*** Begin section ***

(** * yaicli: the streaming response decoder and the chat-session store

    A shallow embedding of the streaming path of [yaicli.py]
    ([CLI.get_reasoning_content], [CLI._parse_stream_line],
    [CLI._process_reasoning_content], [CLI._process_regular_content] and
    [CLI._print_stream]) together with the Python operations these methods
    rely on, and a model of the chat-session store described by the
    specification. Further modules embed the conversation history
    ([CLI._check_history_len], [CLI._build_messages],
    [CLI._handle_llm_response]), the configuration and the start-up
    ([CLI.load_config], [CLI.run], [main], the address used by [CLI.post])
    and the generated command ([CLI._filter_command],
    [CLI._confirm_and_execute]).

    Conventions.
    - A Python [str] is a Rocq [string] holding its UTF-8 encoding; every
      string operation the program uses ([startswith], slicing off an ASCII
      prefix, [==], [replace] of a line feed, [in]) acts the same on the
      encoding as on the code points. [strip] recognises the white space
      characters by their encodings.
    - What the program reads from outside (the lines of a response, the
      parsed configuration file, the environment, the answers of the user)
      is an argument of the function that reads it.
    - Objects produced by [json.loads] are the inductive [value]; a [dict] is
      a [gmap string value].
    - A Python exception is an [exn] carried by [outcome]; console and live
      display calls are recorded as a list of [event]s. *)

From Stdlib Require Import ZArith Ascii String List Lia.
From Stdlib Require Import Strings.Byte DecimalString.
From stdpp Require Import base option gmap strings list sorting.

Set Warnings "-register-all".

#[local] Open Scope Z_scope.
#[local] Open Scope string_scope.
#[local] Open Scope list_scope.

(** ** Text helpers *)

Module Text.

Definition LF : string := String "010"%char "".
Definition DQ : ascii := "034"%char.

(** [q s] is [s] with every apostrophe turned into a double quote; it lets
    JSON text be written as a plain literal. *)
Fixpoint q (s : string) : string :=
  match s with
  | "" => ""
  | String c r => String (if Ascii.eqb c "'" then DQ else c) (q r)
  end.

(** [s[n:]] for a byte offset [n]. *)
Fixpoint drop (n : nat) (s : string) : string :=
  match n, s with
  | O, _ => s
  | S _, "" => ""
  | S m, String _ r => drop m r
  end.

(** [s.replace(old, new)] for a one-character [old]. *)
Fixpoint replace (old : ascii) (new : string) (s : string) : string :=
  match s with
  | "" => ""
  | String c r =>
      if Ascii.eqb c old then new +:+ replace old new r
      else String c (replace old new r)
  end.

(** [s.startswith(p)] *)
Fixpoint startswith (p s : string) : bool :=
  match p, s with
  | "", _ => true
  | String _ _, "" => false
  | String a p, String b s => Ascii.eqb b a && startswith p s
  end.

(** [needle in hay] for two strings. *)
Fixpoint contains (needle hay : string) : bool :=
  startswith needle hay ||
  match hay with
  | "" => false
  | String _ r => contains needle r
  end.

(** Every character of [s] satisfies [p]. *)
Fixpoint all (p : ascii -> bool) (s : string) : bool :=
  match s with
  | "" => true
  | String c r => p c && all p r
  end.

Definition of_bytes (b : list byte) : string := string_of_list_byte b.
Definition to_bytes (s : string) : list byte := list_byte_of_string s.

End Text.

(** ** Python objects and the dynamic operations the program applies to them *)

Module Py.

Inductive exn :=
| UnicodeDecodeError
| AttributeError
| KeyError
| IndexError
| TypeError
| MarkupError.

Inductive outcome (A : Type) :=
| Return (a : A)
| Raise (e : exn).
Arguments Return {A} a.
Arguments Raise {A} e.

#[export] Instance outcome_ret : MRet outcome := fun A a => Return a.

#[export] Instance outcome_bind : MBind outcome := fun A B k m =>
  match m with
  | Return a => k a
  | Raise e => Raise e
  end.

(** A [float] read from decimal text: [FDec m e] is the double nearest to
    [m * 10^e]. *)
Inductive pyfloat :=
| FDec (m e : Z)
| FNaN
| FInf (negative : bool).

Inductive value :=
| VNone
| VBool (b : bool)
| VInt (z : Z)
| VFloat (f : pyfloat)
| VStr (s : string)
| VList (l : list value)
| VDict (d : gmap string value).

(** [float(text) == 0.0]: the decimal is zero, or it is at most half the
    least positive double [2^-1074] and rounds to zero (ties to even). *)
Definition float_is_zero (f : pyfloat) : bool :=
  match f with
  | FDec m e =>
      ((m =? 0) || ((e <? 0) && (Z.abs m * 2 ^ 1075 <=? 10 ^ (- e))))%Z
  | FNaN | FInf _ => false
  end.

(** [bool(v)] *)
Definition truthy (v : value) : bool :=
  match v with
  | VNone => false
  | VBool b => b
  | VInt z => negb (z =? 0)%Z
  | VFloat f => negb (float_is_zero f)
  | VStr s => negb (String.eqb s "")
  | VList l => match l with [] => false | _ => true end
  | VDict d => negb (Nat.eqb (size d) 0)
  end.

(** The first code point of a string, as a string: the leading byte and the
    continuation bytes [10xxxxxx] that follow it. *)
Fixpoint continuation (s : string) : string :=
  match s with
  | String c r =>
      let n := N_of_ascii c in
      if ((128 <=? n) && (n <? 192))%N then String c (continuation r) else ""
  | "" => ""
  end.

Definition first_char (s : string) : option string :=
  match s with
  | "" => None
  | String c r => Some (String c (continuation r))
  end.

(** [v.get(k)] and [v.get(k, default)]: only a [dict] has the method. *)
Definition get (v : value) (k : string) (default : value) : outcome value :=
  match v with
  | VDict d => Return (match d !! k with Some x => x | None => default end)
  | _ => Raise AttributeError
  end.

(** [v[k]] for a string [k]. *)
Definition getitem (v : value) (k : string) : outcome value :=
  match v with
  | VDict d => match d !! k with Some x => Return x | None => Raise KeyError end
  | _ => Raise TypeError
  end.

(** [v[0]] *)
Definition getitem0 (v : value) : outcome value :=
  match v with
  | VList l => match l with x :: _ => Return x | [] => Raise IndexError end
  | VStr s => match first_char s with Some c => Return (VStr c) | None => Raise IndexError end
  | VDict _ => Raise KeyError
  | _ => Raise TypeError
  end.

Definition is_str (k : string) (v : value) : bool :=
  match v with
  | VStr s => String.eqb s k
  | _ => false
  end.

(** [k in v] for a string [k]. *)
Definition contains (k : string) (v : value) : outcome bool :=
  match v with
  | VDict d => Return (bool_decide (is_Some (d !! k)))
  | VList l => Return (existsb (is_str k) l)
  | VStr s => Return (Text.contains k s)
  | _ => Raise TypeError
  end.

End Py.

(** ** Console and live-display effects *)

Module Effect.
Import Py.

Inductive event :=
| ConsolePrint (text : string) (style : option string)
| LiveUpdate (markup code_theme : string)
| Sleep.

(** A computation that writes to the console and may raise: the events
    emitted up to its return or up to the exception. *)
Record io (A : Type) := IO { trace : list event; result : outcome A }.
Arguments IO {A} trace result.
Arguments trace {A} _.
Arguments result {A} _.

#[export] Instance io_ret : MRet io := fun A a => IO [] (Return a).

#[export] Instance io_bind : MBind io := fun A B k m =>
  match result m with
  | Return a => IO (trace m ++ trace (k a)) (result (k a))
  | Raise e => IO (trace m) (Raise e)
  end.

Definition emit (e : event) : io unit := IO [e] (Return tt).

(** The [Console] of rich, as far as the program depends on what it does
    with a text that holds data: [render text] is the text displayed once
    the console markup of [text] is rendered, or [None] when the console
    raises [MarkupError] (a closing tag that matches no open tag, for one).
    The fixed texts of the program are well-formed markup and are printed
    without consulting it. *)
Record Console := { render : string -> option string }.

Definition lift {A} (o : outcome A) : io A := IO [] o.

End Effect.

(** ** [bytes.decode("utf-8")] *)

Module Utf8.
Import Py.

#[local] Open Scope N_scope.

Definition within (lo hi : N) (b : byte) : bool :=
  let n := Byte.to_N b in (lo <=? n) && (n <=? hi).

Definition cont : byte -> bool := within 128 191.

(** The range of the second byte of a three-byte and of a four-byte
    sequence: it excludes overlong forms, surrogates and code points above
    U+10FFFF. *)
Definition second3 (lead : N) : byte -> bool :=
  if lead =? 224 then within 160 191
  else if lead =? 237 then within 128 159
  else within 128 191.

Definition second4 (lead : N) : byte -> bool :=
  if lead =? 240 then within 144 191
  else if lead =? 244 then within 128 143
  else within 128 191.

Fixpoint valid (l : list byte) : bool :=
  match l with
  | [] => true
  | b0 :: r0 =>
      let n0 := Byte.to_N b0 in
      if n0 <? 128 then valid r0
      else
        match r0 with
        | [] => false
        | b1 :: r1 =>
            if (194 <=? n0) && (n0 <=? 223) then cont b1 && valid r1
            else
              match r1 with
              | [] => false
              | b2 :: r2 =>
                  if (224 <=? n0) && (n0 <=? 239)
                  then second3 n0 b1 && cont b2 && valid r2
                  else
                    match r2 with
                    | [] => false
                    | b3 :: r3 =>
                        (240 <=? n0) && (n0 <=? 244) && second4 n0 b1
                        && cont b2 && cont b3 && valid r3
                    end
              end
        end
  end.

Definition decode (b : list byte) : outcome string :=
  if valid b then Return (Text.of_bytes b) else Raise UnicodeDecodeError.

(** [chr(cp)] in the encoding used for [str]; a lone surrogate keeps its
    three-byte form. *)
Definition chr (cp : N) : string :=
  let a (n : N) := ascii_of_N n in
  let tail (n : N) := 128 + n mod 64 in
  if cp <? 128 then String (a cp) ""
  else if cp <? 2048 then String (a (192 + cp / 64)) (String (a (tail cp)) "")
  else if cp <? 65536 then
    String (a (224 + cp / 4096))
      (String (a (tail (cp / 64))) (String (a (tail cp)) ""))
  else
    String (a (240 + cp / 262144))
      (String (a (tail (cp / 4096)))
         (String (a (tail (cp / 64))) (String (a (tail cp)) ""))).

End Utf8.

(** ** [json.loads]

    The decoder of Python's [json] module with its default settings, on a
    [str]: [Json.loads s] is [None] where the module raises
    [JSONDecodeError].  The interpreter's resource limits (the cap on the
    digits of an integer literal, the recursion limit on nesting) are not
    part of the model. *)

Module Json.
Import Py.

Definition whitespace (c : ascii) : bool :=
  let n := N_of_ascii c in
  ((n =? 32) || (n =? 9) || (n =? 10) || (n =? 13))%N.

Fixpoint skip_ws (s : string) : string :=
  match s with
  | String c r => if whitespace c then skip_ws r else s
  | "" => ""
  end.

(** *** String literals *)

Definition hex (c : ascii) : option N :=
  let n := N_of_ascii c in
  if ((48 <=? n) && (n <=? 57))%N then Some (n - 48)%N
  else if ((65 <=? n) && (n <=? 70))%N then Some (n - 55)%N
  else if ((97 <=? n) && (n <=? 102))%N then Some (n - 87)%N
  else None.

Definition hex4 (a b c d : ascii) : option N :=
  match hex a, hex b, hex c, hex d with
  | Some x, Some y, Some z, Some w => Some (((x * 16 + y) * 16 + z) * 16 + w)%N
  | _, _, _, _ => None
  end.

Definition high_surrogate (u : N) : bool := ((55296 <=? u) && (u <=? 56319))%N.
Definition low_surrogate (u : N) : bool := ((56320 <=? u) && (u <=? 57343))%N.
Definition join_surrogates (hi lo : N) : N :=
  (65536 + ((hi - 55296) * 1024 + (lo - 56320)))%N.

(** The character a one-letter escape stands for. *)
Definition backslash (c : ascii) : option ascii :=
  if Ascii.eqb c Text.DQ then Some Text.DQ
  else if Ascii.eqb c "\" then Some "\"%char
  else if Ascii.eqb c "/" then Some "/"%char
  else if Ascii.eqb c "b" then Some "008"%char
  else if Ascii.eqb c "f" then Some "012"%char
  else if Ascii.eqb c "n" then Some "010"%char
  else if Ascii.eqb c "r" then Some "013"%char
  else if Ascii.eqb c "t" then Some "009"%char
  else None.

*** End section ***

### Assigned task:
Would you copy, unchanged, the stretch of the records above that begins at the line containing "if (194 <=?" and ends at the line containing "(** ** [json.loads]", and only that?

### Answer:
            if (194 <=? n0) && (n0 <=? 223) then cont b1 && valid r1
            else
              match r1 with
              | [] => false
              | b2 :: r2 =>
                  if (224 <=? n0) && (n0 <=? 239)
                  then second3 n0 b1 && cont b2 && valid r2
                  else
                    match r2 with
                    | [] => false
                    | b3 :: r3 =>
                        (240 <=? n0) && (n0 <=? 244) && second4 n0 b1
                        && cont b2 && cont b3 && valid r3
                    end
              end
        end
  end.

Definition decode (b : list byte) : outcome string :=
  if valid b then Return (Text.of_bytes b) else Raise UnicodeDecodeError.

(** [chr(cp)] in the encoding used for [str]; a lone surrogate keeps its
    three-byte form. *)
Definition chr (cp : N) : string :=
  let a (n : N) := ascii_of_N n in
  let tail (n : N) := 128 + n mod 64 in
  if cp <? 128 then String (a cp) ""
  else if cp <? 2048 then String (a (192 + cp / 64)) (String (a (tail cp)) "")
  else if cp <? 65536 then
    String (a (224 + cp / 4096))
      (String (a (tail (cp / 64))) (String (a (tail cp)) ""))
  else
    String (a (240 + cp / 262144))
      (String (a (tail (cp / 4096)))
         (String (a (tail (cp / 64))) (String (a (tail cp)) ""))).

End Utf8.

(** ** [json.loads]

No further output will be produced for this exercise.